Norman Gobbi, Direttore del Dipartimento delle Istituzioni, ha messo in evidenza il ruolo centrale del suo Dipartimento nel coordinamento delle attività contro la violenza domestica. Tra i risultati significativi ha menzionato l’introduzione del Centro di competenza violenze presso la Polizia cantonale, operativo da un anno, e l’avanzamento della revisione totale della legge sulla Polizia, che include innovazioni come la proroga dell’allontanamento dal domicilio per gli autori di violenza, da 10 a 30 giorni.

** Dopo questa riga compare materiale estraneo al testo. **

(** X26: the handler of the program before the cache answers a POST with
    one request to the upstream and shows either an error or the message,
    never both and never neither: an error comes with no prefixes and no
    message, and a successful lookup, of no prefixes even, comes with the
    message made from the prefixes found. The cache is not touched. *)
Theorem V0_formHandler_error_or_message (r : Request) (s : State) :
  Method r = "POST" ->
  exists tr,
    adds (V0.formHandler_pageData r) s tr /\
    length (calls_of tr) = 1%nat /\
    st_cache (snd (V0.formHandler_pageData r s)) = st_cache s /\
    (fst (V0.formHandler_pageData r s) = Panic NilDereference \/
     exists page,
       fst (V0.formHandler_pageData r s) = Ret page /\
       V0.page_ASN page = FormValue r "asn" /\
       ((V0.page_Error page <> "" /\ V0.page_Message page = "" /\
         V0.page_Prefixes page = None) \/
        (V0.page_Error page = "" /\ V0.page_Message page <> "" /\
         V0.page_Message page
         = generateIPv6RequestMessage (FormValue r "asn")
             (elems (st_heap (snd (V0.formHandler_pageData r s)))
                    (V0.page_Prefixes page))))).
Proof.
  intros Hpost.
  destruct (V0_lookupIPv6_returns (FormValue r "asn") s)
    as (tr & Htr & Hlen & Hc & Hres).
  exists tr. unfold adds in *. unfold V0.formHandler_pageData.
  rewrite Hpost. cbn [String.eqb Ascii.eqb Bool.eqb]. unfold bind.
  destruct (V0.lookupIPv6 (FormValue r "asn") s) as [[[sl [e |]] | p] s1];
    cbn [fst snd] in *; unfold ret; cbn [fst snd].
  - repeat split; try assumption. right.
    destruct Hres as [H | [(e' & H & Hne) | (sl' & H)]]; try discriminate H.
    injection H as -> ->.
    eexists. split; [reflexivity |]. split; [reflexivity |].
    left. cbn. repeat split. exact Hne.
  - repeat split; try assumption. right.
    eexists. split; [reflexivity |]. split; [reflexivity |].
    right. cbn. repeat split. apply message_not_empty.
  - repeat split; try assumption. left.
    destruct Hres as [H | [(e' & H & _) | (sl' & H)]]; try discriminate H.
    injection H as ->. reflexivity.
Qed.

(** X27: the cache and the retries do not change what a lookup answers
    when there is nothing to retry. On a miss, when the first request ends
    neither in a transport error nor in a 429, [lookupIPv6] returns what the
    program before the cache returns, with the same heap, the same state of
    the world and the same events; only the cache may differ. *)
Theorem lookupIPv6_agrees_with_V0 (asn : string) (s : State) :
  snd (cached s ("asn_" +:+ asn)) = false ->
  ~ retryable (fst (httpClient_Get (prefixes_url asn) (st_world s))) ->
  fst (lookupIPv6 asn s) = fst (V0.lookupIPv6 asn s) /\
  st_heap (snd (lookupIPv6 asn s)) = st_heap (snd (V0.lookupIPv6 asn s)) /\
  st_world (snd (lookupIPv6 asn s)) = st_world (snd (V0.lookupIPv6 asn s)) /\
  st_trace (snd (lookupIPv6 asn s)) = st_trace (snd (V0.lookupIPv6 asn s)) /\
  st_cache (snd (V0.lookupIPv6 asn s)) = st_cache s.
Proof.
  intros Hmiss Hfirst.
  remember (lookupIPv6 asn s) as new eqn:Hnew.
  remember (V0.lookupIPv6 asn s) as old eqn:Hold.
  unfold lookupIPv6 in Hnew. fold (prefixes_url asn) in Hnew.
  unfold bind at 1 in Hnew. unfold cache_Get in Hnew.
  fold (cached s ("asn_" +:+ asn)) in Hnew.
  rewrite Hmiss in Hnew. unfold bind at 1 in Hnew.
  unfold retryWithBackoff in Hnew. change (Z.to_nat 3) with 3%nat in Hnew.
  rewrite retry_loop_step in Hnew.
  unfold V0.lookupIPv6 in Hold. fold (prefixes_url asn) in Hold.
  unfold bind at 1 in Hold. unfold call in Hold.
  unfold retryable in Hfirst.
  destruct (httpClient_Get (prefixes_url asn) (st_world s))
    as [[[resp |] [e |]] w]; cbn [fst snd] in *.
  - exfalso. apply Hfirst. exact I.
  - destruct (StatusCode resp =? 429) eqn:H429.
    + exfalso. apply Hfirst. apply Z.eqb_eq. exact H429.
    + rewrite ?H429 in Hnew.
      unfold after_call, defer_Body_Close in *. cbn [fst snd] in *.
      rewrite ?H429 in Hnew.
      destruct (negb (StatusCode resp =? 200)).
      * subst new old. unfold ret. cbn. repeat split.
      * destruct (decode_bgpViewData (Body resp)) as [e | bgp].
        -- subst new old. unfold ret. cbn. repeat split.
        -- unfold bind in Hnew, Hold.
           match type of Hold with
           | context [append_prefixes ?ps None ?s0] =>
               destruct (append_prefixes_run ps None s0)
                 as (sl & arrs' & Hrun & _ & _);
               rewrite Hrun in Hold; rewrite Hrun in Hnew
           end.
           subst new old. unfold cache_Set, ret. cbn. repeat split.
  - exfalso. apply Hfirst. exact I.
  - subst new old. unfold after_call, panic. cbn. repeat split.
Qed.

End OldAndNew.

Lemma V0_formHandler_error_or_message_witness :
  exists tr,
    adds (V0.formHandler_pageData (env := scripted) posted_form)
         (start [ok200 "2001:db8::/32"]) tr /\
    length (calls_of tr) = 1%nat /\
    st_cache (snd (V0.formHandler_pageData (env := scripted) posted_form
                     (start [ok200 "2001:db8::/32"])))
    = st_cache (start [ok200 "2001:db8::/32"]) /\
    (fst (V0.formHandler_pageData (env := scripted) posted_form
            (start [ok200 "2001:db8::/32"]))
     = Panic NilDereference \/
     exists page,
       fst (V0.formHandler_pageData (env := scripted) posted_form
              (start [ok200 "2001:db8::/32"]))
       = Ret page /\
       V0.page_ASN page = FormValue posted_form "asn" /\
       ((V0.page_Error page <> "" /\ V0.page_Message page = "" /\
         V0.page_Prefixes page = None) \/
        (V0.page_Error page = "" /\ V0.page_Message page <> "" /\
         V0.page_Message page
         = generateIPv6RequestMessage (FormValue posted_form "asn")
             (elems (st_heap (snd (V0.formHandler_pageData (env := scripted)
                                     posted_form
                                     (start [ok200 "2001:db8::/32"]))))
                    (V0.page_Prefixes page))))).
Proof.
  apply (V0_formHandler_error_or_message (env := scripted) posted_form
           (start [ok200 "2001:db8::/32"])).
  reflexivity.
Defined.

Lemma lookupIPv6_agrees_with_V0_witness :
  fst (run_lookupIPv6 "64500" (start [ok200 "2001:db8::/32"]))
  = fst (V0.lookupIPv6 (env := scripted) "64500" (start [ok200 "2001:db8::/32"])).
Proof.
  apply (lookupIPv6_agrees_with_V0 (env := scripted) "64500"
           (start [ok200 "2001:db8::/32"])).
  - vm_compute. reflexivity.
  - unfold retryable. simpl. discriminate.
Defined.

Il Direttore del Dipartimento della sanità e della socialità, Raffaele De Rosa, ha messo in evidenza come la violenza domestica rappresenti una piaga sociale e un fallimento collettivo nella protezione delle relazioni umane. Ha ribadito l’importanza di rafforzare le politiche coordinate tra servizi, enti e associazioni, promuovendo sensibilizzazione e formazione, soprattutto per giovani e professionisti in ambiti sociale, sanitario e giuridico. Tra le azioni significative: il progetto “Liberati dal silenzio”, con video animati basati su testimonianze di vittime, e protocolli per la presa a carico delle vittime nei pronto soccorso; il “Progetto oltre”, che offre un alloggio transitorio a madri e figli (già accolti nelle case protette) e che necessitano di accompagnamento e condizioni adeguate per ricostruire un progetto di vita autonomo.A livello federale, l’introduzione di un numero unico nazionale per le emergenze sulla violenza domestica è prevista entro il 2025-2026.

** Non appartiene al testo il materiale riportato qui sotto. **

(** The sum of two positive integers is exact while it stays below 2^53. *)
Lemma SFadd_holds w l mw ew ml el :
  0 < w -> 0 < l -> w + l < 2 ^ 53 ->
  holds w mw ew -> holds l ml el ->
  exists m e,
    SFadd prec emax (S754_finite false mw ew) (S754_finite false ml el)
    = S754_finite false m e
    /\ holds (w + l) m e.
Proof.
  intros Hw Hl Hsum (Hmw & Hew & Hvw) (Hml & Hel & Hvl).
  cbn [SFadd cond_Zopp].
  set (ez := Z.min ew el).
  pose proof (shl_align_value mw ew ez ltac:(lia)) as Ha.
  pose proof (shl_align_value ml el ez ltac:(lia)) as Hb.
  set (A := fst (shl_align mw ew ez)) in *. set (B := fst (shl_align ml el ez)) in *.
  change (Z.pos A + Z.pos B) with (Z.pos (A + B)).
  assert (HM : Z.pos (A + B) = (w + l) * 2 ^ (- ez)).
  { rewrite Pos2Z.inj_add, Ha, Hb, Hvw, Hvl.
    rewrite <- !Z.mul_assoc, <- !Z.pow_add_r by lia.
    replace (- ew + (ew - ez)) with (- ez) by lia.
    replace (- el + (el - ez)) with (- ez) by lia. ring. }
  destruct (binary_normalize_representable (A + B) ez (w + l) (- ez))
    as (m & e & a & b & Heq & Hm & Ha' & Hb' & He & Hval); try lia; try exact HM.
  assert (Hval' : Zpos m * 2 ^ a = (w + l) * 2 ^ (b - ez)).
  { rewrite Hval, HM. rewrite <- Z.mul_assoc, <- Z.pow_add_r by lia.
    f_equal. f_equal. lia. }
  destruct (canon m (w + l) a (b - ez) Hm ltac:(lia) Ha' ltac:(lia) Hval') as [Hab Hm'].
  exists m, e. split; [exact Heq |]. split; [exact Hm |]. split; [lia |].
  rewrite Hm'. f_equal. f_equal. lia.
Qed.

(** ** Values as rationals *)
Open Scope Q_scope.


Lemma pow2_pos e : 0 < pow2 e.
Proof. apply Qpower_0_lt. reflexivity. Qed.

Lemma pow2_add a b : pow2 (a + b) == pow2 a * pow2 b.
Proof. apply Qpower_plus. discriminate. Qed.

Lemma pow2_Z k : (0 <= k)%Z -> pow2 k == inject_Z (2 ^ k).
Proof. intros H. unfold pow2. rewrite Zpower_Qpower by exact H. reflexivity. Qed.

Lemma pow2_cancel k : (0 <= k)%Z -> inject_Z (2 ^ k) * pow2 (- k) == 1.
Proof.
  intros H. rewrite <- pow2_Z by exact H. rewrite <- pow2_add.
  replace (k + - k)%Z with 0%Z by lia. reflexivity.
Qed.

Lemma V_pos m e : 0 < V m e.
Proof.
  unfold V. apply Qmult_lt_0_compat; [| apply pow2_pos].
  change 0 with (inject_Z 0). rewrite <- Zlt_Qlt. lia.
Qed.

Lemma holds_V z m e : holds z m e -> V m e == inject_Z z.
Proof.
  intros (_ & He & Hm). unfold V. rewrite Hm, inject_Z_mult.
  rewrite <- Qmult_assoc. replace e with (- - e)%Z at 2 by lia.
  rewrite pow2_cancel by lia. ring.
Qed.

(** A relative error of 2^-53 between integers, read between rationals. *)
Lemma scaled_close (R P : Z) (A : Q) :
  0 < A -> (2 ^ 53 * Z.abs (R - P) <= P)%Z ->
  inject_Z P * A * (1 - u) <= inject_Z R * A
  /\ inject_Z R * A <= inject_Z P * A * (1 + u).
Proof.
  intros HA H.
  assert (H1 : (2 ^ 53 * (R - P) <= P)%Z) by lia.
  assert (H2 : (- P <= 2 ^ 53 * (R - P))%Z) by lia.
  rewrite Zle_Qle in H1, H2.
  rewrite ?inject_Z_opp, ?inject_Z_mult, ?inject_Z_plus, ?inject_Z_opp in H1, H2.
  unfold Z.sub in H1, H2.
  rewrite ?inject_Z_mult, ?inject_Z_plus, ?inject_Z_opp in H1, H2.
  change (inject_Z (2 ^ 53)) with (9007199254740992 # 1) in H1, H2.
  unfold u.
  set (r := inject_Z R) in *. set (p := inject_Z P) in *.
  assert (Hlo : p * (1 - (1 # 9007199254740992)) <= r) by lra.
  assert (Hhi : r <= p * (1 + (1 # 9007199254740992))) by lra.
  split; nra.
Qed.

(** The computed product is within [1 - u] and [1 + u] of the exact one. *)
Lemma mul_bounds sx mx ex sy my ey :
  normal mx -> normal my -> (-1000 <= ex + ey <= 800)%Z ->
  exists m e,
    SFmul prec emax (S754_finite sx mx ex) (S754_finite sy my ey)
    = S754_finite (xorb sx sy) m e
    /\ normal m /\ (ex + ey <= e <= ex + ey + 54)%Z
    /\ V mx ex * V my ey * (1 - u) <= V m e
    /\ V m e <= V mx ex * V my ey * (1 + u).
Proof.
  intros Hx Hy Hrange.
  destruct (SFmul_normal sx mx ex sy my ey Hx Hy Hrange)
    as (m & e & k & Heq & Hm & Hk & He & Herr).
  exists m, e. split; [exact Heq |]. split; [exact Hm |]. split; [lia |].
  destruct (scaled_close (Zpos m * 2 ^ k) (Zpos mx * Zpos my) (pow2 (ex + ey))
              (pow2_pos _) Herr) as [Hlo Hhi].
  assert (HV : V m e == inject_Z (Zpos m * 2 ^ k) * pow2 (ex + ey)).
  { unfold V. rewrite He, inject_Z_mult.
    replace (ex + ey + k)%Z with (k + (ex + ey))%Z by lia.
    rewrite pow2_add, (pow2_Z k) by lia. ring. }
  assert (HP : V mx ex * V my ey == inject_Z (Zpos mx * Zpos my) * pow2 (ex + ey)).
  { unfold V. rewrite inject_Z_mult, pow2_add. ring. }
  rewrite HV, HP. split; assumption.
Qed.

(** So is the computed quotient, stated without division. *)
Lemma div_bounds sx mx ex sy my ey :
  normal mx -> normal my -> (-900 <= ex - ey <= 900)%Z ->
  exists m e,
    SFdiv prec emax (S754_finite sx mx ex) (S754_finite sy my ey)
    = S754_finite (xorb sx sy) m e
    /\ normal m /\ (ex - ey - 53 <= e <= ex - ey - 51)%Z
    /\ V mx ex * (1 - u) <= V m e * V my ey
    /\ V m e * V my ey <= V mx ex * (1 + u).
Proof.
  intros Hx Hy Hrange.
  destruct (SFdiv_normal sx mx ex sy my ey Hx Hy Hrange)
    as (m & e & k & Heq & Hm & Hk & He & Herr).
  exists m, e. split; [exact Heq |]. split; [exact Hm |]. split; [lia |].
  destruct (scaled_close (Zpos m * 2 ^ k * Zpos my) (Zpos mx * 2 ^ 53) (pow2 (ex - 53))
              (pow2_pos _) Herr) as [Hlo Hhi].
  assert (HV : V m e * V my ey == inject_Z (Zpos m * 2 ^ k * Zpos my) * pow2 (ex - 53)).
  { unfold V. rewrite He, !inject_Z_mult.
    replace (ex - 53)%Z with ((ex - ey - 53) + ey)%Z by lia.
    replace (ex - ey - 53 + k)%Z with (k + (ex - ey - 53))%Z by lia.
    rewrite !pow2_add, (pow2_Z k) by lia. ring. }
  assert (HP : V mx ex == inject_Z (Zpos mx * 2 ^ 53) * pow2 (ex - 53)).
  { unfold V. rewrite inject_Z_mult.
    replace ex with (53 + (ex - 53))%Z at 1 by lia.
    rewrite pow2_add, (pow2_Z 53) by lia. ring. }
  rewrite HV, HP. split; assumption.
Qed.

Marina Carobbio Guscetti, Direttrice del Dipartimento dell’educazione, della cultura e dello sport, ha sottolineato l’avvio, lo scorso ottobre, della consultazione da parte del Consiglio federale sulla revisione parziale della legge federale concernente l’aiuto alle vittime. È stato poi evidenziato il ruolo cruciale della scuola come terreno di prevenzione e sensibilizzazione. La direttrice del DECS ha poi ricordato l’avvio del progetto educativo “Batticuore. Amicizia, amore e sessualità senza violenza” e l’importanza di formare il personale scolastico, sanitario e sociale per una migliore gestione delle situazioni di violenza. Inoltre, l’introduzione del CAS in infermieristica forense e l’integrazione di moduli specifici nei corsi di medicina rappresentano passi significativi per una presa in carico più efficace delle vittime.